** Records for the task follows **

Lemma boxOf_step (seen : list LatLng) (box : Bounds) (point : LatLng) :
  boxOf seen box ->
  boxOf (seen ++ [point])
    (mkBounds (xmin (minLat box) (lat point)) (xmax (maxLat box) (lat point))
              (xmin (minLon box) (lon point)) (xmax (maxLon box) (lon point))).
Proof.
  intros H. destruct seen as [|p0 seen].
  - cbn [boxOf] in H. subst box. cbn.
    exists (lat point), (lat point), (lon point), (lon point).
    split; [reflexivity|]. split.
    + intros p [<-|[]]. repeat split; lra.
    + repeat split; exists point; (split; [left; reflexivity|reflexivity]).
  - cbn [boxOf] in H. destruct H as [s [n [w [e [-> [Hall [Hs [Hn [Hw He]]]]]]]]].
    change ((p0 :: seen) ++ [point]) with (p0 :: seen ++ [point]).
    cbn [boxOf minLat maxLat minLon maxLon xmin xmax].
    exists (Qmin s (lat point)), (Qmax n (lat point)),
           (Qmin w (lon point)), (Qmax e (lon point)).
    split; [reflexivity|].
    pose proof (Q.le_min_l s (lat point)). pose proof (Q.le_min_r s (lat point)).
    pose proof (Q.le_max_l n (lat point)). pose proof (Q.le_max_r n (lat point)).
    pose proof (Q.le_min_l w (lon point)). pose proof (Q.le_min_r w (lon point)).
    pose proof (Q.le_max_l e (lon point)). pose proof (Q.le_max_r e (lon point)).
    assert (Hin : forall p, In p (p0 :: seen ++ [point]) <-> In p (p0 :: seen) \/ p = point).
    { intros p. change (p0 :: seen ++ [point]) with ((p0 :: seen) ++ [point]).
      rewrite in_app_iff. cbn. split; [intros [[|]|[|[]]]|intros [[|]|]]; auto. }
    split.
    + intros p Hp. apply Hin in Hp. destruct Hp as [Hp| ->].
      * destruct (Hall p Hp) as [Hp1 [Hp2 [Hp3 Hp4]]]. repeat split; lra.
      * repeat split; lra.
    + repeat split.
      * destruct (Q.min_spec s (lat point)) as [[_ E]|[_ E]].
        -- destruct Hs as [p [Hp Hp']]. exists p. split; [apply Hin; auto|]. rewrite E. assumption.
        -- exists point. split; [apply Hin; auto|]. rewrite E. reflexivity.
      * destruct (Q.max_spec n (lat point)) as [[_ E]|[_ E]].
        -- exists point. split; [apply Hin; auto|]. rewrite E. reflexivity.
        -- destruct Hn as [p [Hp Hp']]. exists p. split; [apply Hin; auto|]. rewrite E. assumption.
      * destruct (Q.min_spec w (lon point)) as [[_ E]|[_ E]].
        -- destruct Hw as [p [Hp Hp']]. exists p. split; [apply Hin; auto|]. rewrite E. assumption.
        -- exists point. split; [apply Hin; auto|]. rewrite E. reflexivity.
      * destruct (Q.max_spec e (lon point)) as [[_ E]|[_ E]].
        -- exists point. split; [apply Hin; auto|]. rewrite E. reflexivity.
        -- destruct He as [p [Hp Hp']]. exists p. split; [apply Hin; auto|]. rewrite E. assumption.
Qed.

Lemma boxOf_fold (rest seen : list LatLng) (box : Bounds) :
  boxOf seen box ->
  boxOf (seen ++ rest)
    (fold_left
       (fun box point =>
          mkBounds (xmin (minLat box) (lat point)) (xmax (maxLat box) (lat point))
                   (xmin (minLon box) (lon point)) (xmax (maxLon box) (lon point)))
       rest box).
Proof.
  revert seen box. induction rest as [|point rest IH]; intros seen box H.
  - rewrite app_nil_r. assumption.
  - cbn [fold_left].
    replace (seen ++ point :: rest) with ((seen ++ [point]) ++ rest)
      by (rewrite <- app_assoc; reflexivity).
    apply IH. apply boxOf_step. assumption.
Qed.

(** X20: for a path that is not empty [calculateBoundingBox] returns four
    finite bounds; every point of the path lies within them, and each bound is
    the latitude or longitude of a point of the path. For the empty path it
    returns the bounds it starts from, plus and minus infinity. *)
Theorem calculateBoundingBox_encloses (path : list LatLng) :
  match path with
  | [] =>
      calculateBoundingBox path
      = mkBounds PosInfinity NegInfinity PosInfinity NegInfinity
  | _ :: _ =>
      exists s n w e,
        calculateBoundingBox path
        = mkBounds (Finite s) (Finite n) (Finite w) (Finite e)
        /\ (forall p, In p path -> s <= lat p /\ lat p <= n /\ w <= lon p /\ lon p <= e)
        /\ (exists p, In p path /\ lat p == s)
        /\ (exists p, In p path /\ lat p == n)
        /\ (exists p, In p path /\ lon p == w)
        /\ (exists p, In p path /\ lon p == e)
  end.
Proof.
  exact (boxOf_fold path [] _ eq_refl).
Qed.

(* ------------------------------------------------------------------ *)

Lemma everyNth_samples (step : nat) (l : list LatLng) (fuel : nat) (p : LatLng) :
  (0 < step)%nat -> (length l <= fuel)%nat ->
  (In p (everyNth fuel step l) <-> exists i, nth_error l (i * step) = Some p).
Proof.
  intros Hstep. revert l. induction fuel as [|fuel IH]; intros l Hlen.
  - destruct l; [|simpl in Hlen; lia]. cbn. split; [tauto|].
    intros [i Hi]. destruct (i * step)%nat; discriminate.
  - destruct l as [|a l].
    + cbn. split; [tauto|]. intros [i Hi]. destruct (i * step)%nat; discriminate.
    + cbn [everyNth In]. rewrite IH.
      * split.
        -- intros [<-|[i Hi]]; [exists O; reflexivity|].
           exists (S i). rewrite nth_error_skipn in Hi.
           replace (S i * step)%nat with (step + i * step)%nat by lia. assumption.
        -- intros [i Hi]. destruct i as [|i]; [left; cbn in Hi; congruence|].
           right. exists i. rewrite nth_error_skipn.
           replace (step + i * step)%nat with (S i * step)%nat by lia. assumption.
      * rewrite length_skipn. cbn [length] in *. lia.
Qed.

Section MatchingFacts.

Variable distancePointToSegmentMeters : LatLng -> LatLng -> LatLng -> Q.

Local Abbreviation boxed :=
  (fun street : StreetSegment => (street, calculateBoundingBox (seg_path street))).

Lemma matchCandidate_In (point : LatLng) (matched : list string)
    (street : StreetSegment) (streetId : string) :
  In streetId (matchCandidate distancePointToSegmentMeters point matched (boxed street))
  <-> In streetId matched
      \/ (seg_id street = streetId
          /\ matchesStreet distancePointToSegmentMeters point street = true).
Proof.
  unfold matchCandidate, matchesStreet. cbv zeta.
  destruct (JsSet.has (seg_id street) matched) eqn:Ehas.
  - apply set_has_true_iff in Ehas. split; [auto|].
    intros [H|[<- _]]; assumption.
  - destruct (_ || _); cbn [negb andb].
    + split; [auto|]. intros [H|[_ H]]; [assumption|discriminate].
    + destruct (dnum_leb _ _).
      * rewrite set_add_In. split; [intros [->|H]; auto|intros [H|[<- _]]; auto].
      * split; [auto|]. intros [H|[_ H]]; [assumption|discriminate].
Qed.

** End of Records for the task **

Your assignment: An exact copy of the data is needed, running from its first line through the line that holds "box) (lon point))).", and nothing beyond that.

Response box:
Lemma boxOf_step (seen : list LatLng) (box : Bounds) (point : LatLng) :
  boxOf seen box ->
  boxOf (seen ++ [point])
    (mkBounds (xmin (minLat box) (lat point)) (xmax (maxLat box) (lat point))
              (xmin (minLon box) (lon point)) (xmax (maxLon box) (lon point))).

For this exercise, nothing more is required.